5. The observations set out above, relied upon by the appellant, do not cover a case where the deceased applicant is not in possession of any motor vehicles. The ratio of Dhani Devi's case (supra) was simply this : since the right to and possession of the vehicles goes from a deceased holder of a permit or an applicant for its 'transfer' to his heirs, the right to continue an application must also necessarily go to them. It does not decide what will happen if there is no motor vehicle to which a deceased applicant's heirs or legal representatives can succeed. Moreover, Dhani Devi's case (supra) was one which was specifically covered by Section 61 of the Motor Vehicles' Act where the permit actually granted and held for a period specified seems to be treated as an adjunct of the possession of the vehicle. It becomes a kind of property right attached to the business of running a vehicle which is actually serving the public on the road.
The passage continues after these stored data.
(** The transaction of [createCompany]; the channel defaults of the deployment, which it
    also seeds, are not modelled. *)
Definition insert_company (companyId : string) (input : CreateCompanyInput) (logoKey : option string)
    (ownerId : string) : M company_row :=
  transaction (
    created ← toDbDate; updated ← toDbDate;
    let company := mkCompany companyId input.(cy_name) input.(cy_description) logoKey
                     (getSchemaName companyId) company_active created updated in
    _ ← insert_row companies company;
    counted ← toDbDate;
    _ ← insert_row company_stats (mkStats companyId 1 counted);
    joined ← toDbDate;
    id ← randomUUID;
    _ ← insert_row company_members (mkMember id ownerId companyId owner (Some (λ _, None)) None joined);
    _ ← seedDefaultSlaPolicy companyId;
    mret company).

Definition createCompany (input : CreateCompanyInput) (ownerId : string) : M company_row :=
  companyId ← randomUUID;
  logoKey ← (if input.(cy_logo) then key ← uploadWorkspaceLogo companyId; mret (Some key) else mret None);
  company ← insert_company companyId input logoKey ownerId;
  _ ← invalidateCompanyMembership companyId;
  _ ← catch (createTenantSchema companyId)
        (λ e, _ ← rollbackFailedWorkspace companyId; throw e);
  mret company.

(** The statement of [updateCompany]. *)
Definition update_company (companyId : string) (input : UpdateCompanyInput) (uploadedLogoKey : option string)
    (now : Z) : M (list company_row) :=
  update_returning companies
    (λ r, bool_decide (r.(co_id) = companyId) && bool_decide (r.(co_status) ≠ company_deleted))
    (company_update input uploadedLogoKey now).

Definition updateCompany (deleteMedia : string → M unit) (companyId : string) (input : UpdateCompanyInput)
    : M company_row :=
  now ← toDbDate;
  logo ← (match input.(uc_logo) with
          | None => mret (None, None)
          | Some upload =>
              current ← getCompany companyId;
              if (upload : bool) then key ← uploadWorkspaceLogo companyId; mret (current.(co_logo_key), Some key)
              else mret (current.(co_logo_key), None)
          end);
  let '(previousLogoKey, uploadedLogoKey) := logo in
  let discard key := match key with
                     | Some k => when (negb (String.eqb k EmptyString)) (catch (deleteMedia k) (λ _, mret tt))
                     | None => mret tt
                     end in
  updated ← catch (update_company companyId input uploadedLogoKey now)
              (λ e, _ ← discard uploadedLogoKey; throw e);
  match updated with
  | [] => _ ← discard uploadedLogoKey; throw (CompanyNotFoundError companyId)
  | company :: _ =>
      _ ← (if bool_decide (previousLogoKey = company.(co_logo_key)) then mret tt else discard previousLogoKey);
      mret company
  end.
End core.

Definition deleteCompany (companyId : string) : M unit :=
  now ← toDbDate;
  deleted ← update companies
    (λ r, bool_decide (r.(co_id) = companyId) && bool_decide (r.(co_status) ≠ company_deleted))
    (set_company_status company_deleted now);
  if (deleted =? 0)%nat then throw (CompanyNotFoundError companyId) else mret tt.

(** ** members.ts *)

Definition getMembers (companyId : string) : M (list (member_row * user_row)) :=
  _ ← getCompany companyId;
  rows ← select company_members (λ m, bool_decide (m.(mb_company_id) = companyId));
  people ← select users (λ _, true);
  mret (omap (λ m, pair m <$> first (λ u, bool_decide (u.(us_id) = m.(mb_user_id))) people) rows).

Definition getMemberRole (companyId userId : string) : M (option CompanyMemberRole) :=
  m ← select_first company_members (is_membership companyId userId);
  mret (mb_role <$> m).
(** Updates that keep what identifies a row keep the indexes. *)
Lemma grants_constraint_update p f l :
  constraint oauth_grants l = None → (∀ g, grant_identity (f g) = grant_identity g) →
  constraint oauth_grants (update_where p f l) = None.
Proof.
  cbn -[checks unique_on]. rewrite !checks_cons. intros (Hu & Hs & _) Hf.
  assert (Hid : ∀ g, gr_id (f g) = gr_id g ∧ gr_scopes (f g) = gr_scopes g).
  { intros g. specialize (Hf g). unfold grant_identity in Hf. by simplify_eq. }
  split_and!; [| |done].
  - apply unique_on_update; [done|]. intros g _ _. left. cbn. by rewrite (proj1 (Hid g)).
  - apply forallb_update; [done|]. intros g _ Hg _. cbn in *. by rewrite (proj2 (Hid g)).
Qed.
Lemma tokens_constraint_update p f l :
  constraint api_tokens l = None → (∀ r, token_identity (f r) = token_identity r) →
  constraint api_tokens (update_where p f l) = None.
Proof.
  cbn -[checks unique_on]. rewrite !checks_cons. intros (H1 & H2 & H3 & H4 & _) Hf.
  assert (Hid : ∀ r, tk_id (f r) = tk_id r ∧ tk_token_hash (f r) = tk_token_hash r
                     ∧ tk_refresh_token_hash (f r) = tk_refresh_token_hash r ∧ tk_scopes (f r) = tk_scopes r).
  { intros r. specialize (Hf r). unfold token_identity in Hf. by simplify_eq. }
  split_and!; [| | | |done].
  - apply unique_on_update; [done|]. intros r _ _. left. cbn. by rewrite (proj1 (Hid r)).
  - apply unique_on_update; [done|]. intros r _ _. left. cbn. f_equal. apply Hid.
  - apply unique_on_update; [done|]. intros r _ _. left. apply Hid.
  - apply forallb_update; [done|]. intros r _ Hr _. cbn in *. destruct (Hid r) as (_&_&_&->). done.
Qed.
In such case the right does not remain a mere personal right to apply but is of a transferable character. Therefore, Section 61 of the Act deals with cases in which a 'transfer' of the permit held can be applied for. If it was the intention of the legislature to provide for succession to whatever claims an applicant for a permit has even before a permit is granted to him, it would have similarly provided for the situation in the case before us. As there is no such provision, we cannot legislate and import one into the Act. Indeed, as already pointed out, it is difficult to conceive of succession to claims for the recognition of which personal or other particular qualifications play so large a part.
6. It was also contended that Messrs. Ram Autar Lal Jain is, in the eye of law, a new entity separate from both Ram Autar Lal Jain, the deceased applicant, as well as his heirs and legal representatives, and that it could not be the successor or legal representative of the deceased in whom any right to continue any proceeding could vest by succession. As this appeal fails on other grounds discussed above, it is not necessary to decide this question.
7. Consequently, we dismiss this appeal with costs.